Definition request_challenge_consent_assertion_and_result (pool : option unit) : Test unit :=
  database_test pool (with_state (TEST_IAT + 2000) (fun env state =>
    registered state TEST_SESSION TEST_NONCE ;;
    said_ok state "$req1" the_request ;;
    messages ← recorded;
    check (length messages =? 1)%nat ;;
    read ← expect (first_challenge messages);
    check (bool_decide (fst read = "Example")) ;;
    consents state "$consent1" (snd read) ;;
    awaits_ok (process_once state) ;;
    messages ← recorded;
    check (existsb is_success messages) ;;
    sent ← posts;
    check (length sent =? 1)%nat ;;
    post ← expect (head sent);
    assertion ← expect (text (snd post));
    check (negb (contains ALICE assertion)) ;;
    check (negb (contains_char "@" assertion)) ;;
    check (negb (contains "!dm" assertion)))).

Definition delivery_retry_posts_identical_bytes_once (pool : option unit) : Test unit :=
  database_test pool (with_state (TEST_IAT + 2000) (fun env state =>
    registered state TEST_SESSION TEST_NONCE ;;
    said_ok state "$req-retry" the_request ;;
    messages ← recorded;
    read ← expect (first_challenge messages);
    consents state "$consent-retry" (snd read) ;;
    awaits_ok (process_once state) ;;
    awaits_ok (process_once state) ;;
    sent ← posts;
    check (length sent =? 1)%nat)).

(** A response of the router to a registration. *)
Definition posted `{Env} (state : AppState) (session nonce : string) : Test Response :=
  request ← expect (unwrap (signed_registration site_key TEST_DOMAIN session nonce TEST_IAT TEST_EXP));
  body ← expect (unwrap (to_vec (request_fields request)));
  awaits_ok (serve state PostSiteSessions body).

(** [String::from_utf8_lossy] of a body keeps its ASCII characters. *)
Definition body_text (r : Response) : string :=
  match re_body r with Text s => s | JsonBody b => of_bytes b end.

Definition http_registration_created_identical_and_conflict (pool : option unit) : Test unit :=
  database_test pool (with_state (TEST_IAT + 1000) (fun env state =>
    created ← posted state TEST_SESSION TEST_NONCE;
    check (re_status created =? 201) ;;
    again ← posted state TEST_SESSION TEST_NONCE;
    check (re_status again =? 200) ;;
    response ← posted state TEST_SESSION "nonce_other_value_01";
    check (re_status response =? 409) ;;
    check (negb (contains_char "@" (body_text response))) ;;
    check (negb (contains "alice" (body_text response))))).

Definition duplicate_request_does_not_mint_second_challenge (pool : option unit) : Test unit :=
  database_test pool (with_state (TEST_IAT + 2000) (fun env state =>
    registered state TEST_SESSION TEST_NONCE ;;
    said_ok state "$req1" the_request ;;
    said_ok state "$req2" the_request ;;
    messages ← recorded;
    check (length messages =? 1)%nat)).

Definition same_request_event_id_is_atomic_replay (pool : option unit) : Test unit :=
  database_test pool (with_state (TEST_IAT + 2000) (fun env state =>
    registered state "session_replay_00001" "nonce_replay_0000001" ;;
    let request := Matrix.Request "session_replay_00001" "nonce_replay_0000001" (TEST_IAT + 1000)
                     TEST_DOMAIN in
    first ← said state "$same" request;
    second ← said state "$same" request;
    check (is_ok first) ;;
    messages ← recorded;
    check (is_err second || (length messages =? 1)%nat))).

(** [exp] is a minute from the time of the test. *)
Definition assertion_jti_conflict_is_atomic (exp : Z) (pool : option unit) : Test unit :=
  database_test pool (with_state (TEST_IAT + 2000) (fun env state =>
    awaits_ok pool_get ;;
    awaits_ok begin ;;
    awaits_ok (reserve_assertion_jti "jti_conflict_vector_01" exp) ;;
    awaits_ok commit ;;
    awaits_ok begin ;;
    replayed ← awaits (reserve_assertion_jti "jti_conflict_vector_01" exp);
    check (is_err replayed) ;;
    awaits_ok (op Drop))).

Definition account_told (m : OutboundNotice) : option string :=
  match Matrix.decode (n_body m) with
  | Ok (Matrix.Result _ _ _ _ (Some id) _) => Some id
  | _ => None
  end.

(** [iter().find_map]. *)
Fixpoint find_map {A B} (f : A -> option B) (l : list A) : option B :=
  match l with
  | [] => None
  | x :: l' => match f x with Some y => Some y | None => find_map f l' end
  end.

════

### Work to complete
Repeat the data verbatim, line after line, leaving nothing out.

### Problem solution
Definition request_challenge_consent_assertion_and_result (pool : option unit) : Test unit :=
  database_test pool (with_state (TEST_IAT + 2000) (fun env state =>
    registered state TEST_SESSION TEST_NONCE ;;
    said_ok state "$req1" the_request ;;
    messages ← recorded;
    check (length messages =? 1)%nat ;;
    read ← expect (first_challenge messages);
    check (bool_decide (fst read = "Example")) ;;
    consents state "$consent1" (snd read) ;;
    awaits_ok (process_once state) ;;
    messages ← recorded;
    check (existsb is_success messages) ;;
    sent ← posts;
    check (length sent =? 1)%nat ;;
    post ← expect (head sent);
    assertion ← expect (text (snd post));
    check (negb (contains ALICE assertion)) ;;
    check (negb (contains_char "@" assertion)) ;;
    check (negb (contains "!dm" assertion)))).

Definition delivery_retry_posts_identical_bytes_once (pool : option unit) : Test unit :=
  database_test pool (with_state (TEST_IAT + 2000) (fun env state =>
    registered state TEST_SESSION TEST_NONCE ;;
    said_ok state "$req-retry" the_request ;;
    messages ← recorded;
    read ← expect (first_challenge messages);
    consents state "$consent-retry" (snd read) ;;
    awaits_ok (process_once state) ;;
    awaits_ok (process_once state) ;;
    sent ← posts;
    check (length sent =? 1)%nat)).

(** A response of the router to a registration. *)
Definition posted `{Env} (state : AppState) (session nonce : string) : Test Response :=
  request ← expect (unwrap (signed_registration site_key TEST_DOMAIN session nonce TEST_IAT TEST_EXP));
  body ← expect (unwrap (to_vec (request_fields request)));
  awaits_ok (serve state PostSiteSessions body).

(** [String::from_utf8_lossy] of a body keeps its ASCII characters. *)
Definition body_text (r : Response) : string :=
  match re_body r with Text s => s | JsonBody b => of_bytes b end.

Definition http_registration_created_identical_and_conflict (pool : option unit) : Test unit :=
  database_test pool (with_state (TEST_IAT + 1000) (fun env state =>
    created ← posted state TEST_SESSION TEST_NONCE;
    check (re_status created =? 201) ;;
    again ← posted state TEST_SESSION TEST_NONCE;
    check (re_status again =? 200) ;;
    response ← posted state TEST_SESSION "nonce_other_value_01";
    check (re_status response =? 409) ;;
    check (negb (contains_char "@" (body_text response))) ;;
    check (negb (contains "alice" (body_text response))))).

Definition duplicate_request_does_not_mint_second_challenge (pool : option unit) : Test unit :=
  database_test pool (with_state (TEST_IAT + 2000) (fun env state =>
    registered state TEST_SESSION TEST_NONCE ;;
    said_ok state "$req1" the_request ;;
    said_ok state "$req2" the_request ;;
    messages ← recorded;
    check (length messages =? 1)%nat)).

Definition same_request_event_id_is_atomic_replay (pool : option unit) : Test unit :=
  database_test pool (with_state (TEST_IAT + 2000) (fun env state =>
    registered state "session_replay_00001" "nonce_replay_0000001" ;;
    let request := Matrix.Request "session_replay_00001" "nonce_replay_0000001" (TEST_IAT + 1000)
                     TEST_DOMAIN in
    first ← said state "$same" request;
    second ← said state "$same" request;
    check (is_ok first) ;;
    messages ← recorded;
    check (is_err second || (length messages =? 1)%nat))).

(** [exp] is a minute from the time of the test. *)
Definition assertion_jti_conflict_is_atomic (exp : Z) (pool : option unit) : Test unit :=
  database_test pool (with_state (TEST_IAT + 2000) (fun env state =>
    awaits_ok pool_get ;;
    awaits_ok begin ;;
    awaits_ok (reserve_assertion_jti "jti_conflict_vector_01" exp) ;;
    awaits_ok commit ;;
    awaits_ok begin ;;
    replayed ← awaits (reserve_assertion_jti "jti_conflict_vector_01" exp);
    check (is_err replayed) ;;
    awaits_ok (op Drop))).

Definition account_told (m : OutboundNotice) : option string :=
  match Matrix.decode (n_body m) with
  | Ok (Matrix.Result _ _ _ _ (Some id) _) => Some id
  | _ => None
  end.

(** [iter().find_map]. *)
Fixpoint find_map {A B} (f : A -> option B) (l : list A) : option B :=
  match l with
  | [] => None
  | x :: l' => match f x with Some y => Some y | None => find_map f l' end
  end.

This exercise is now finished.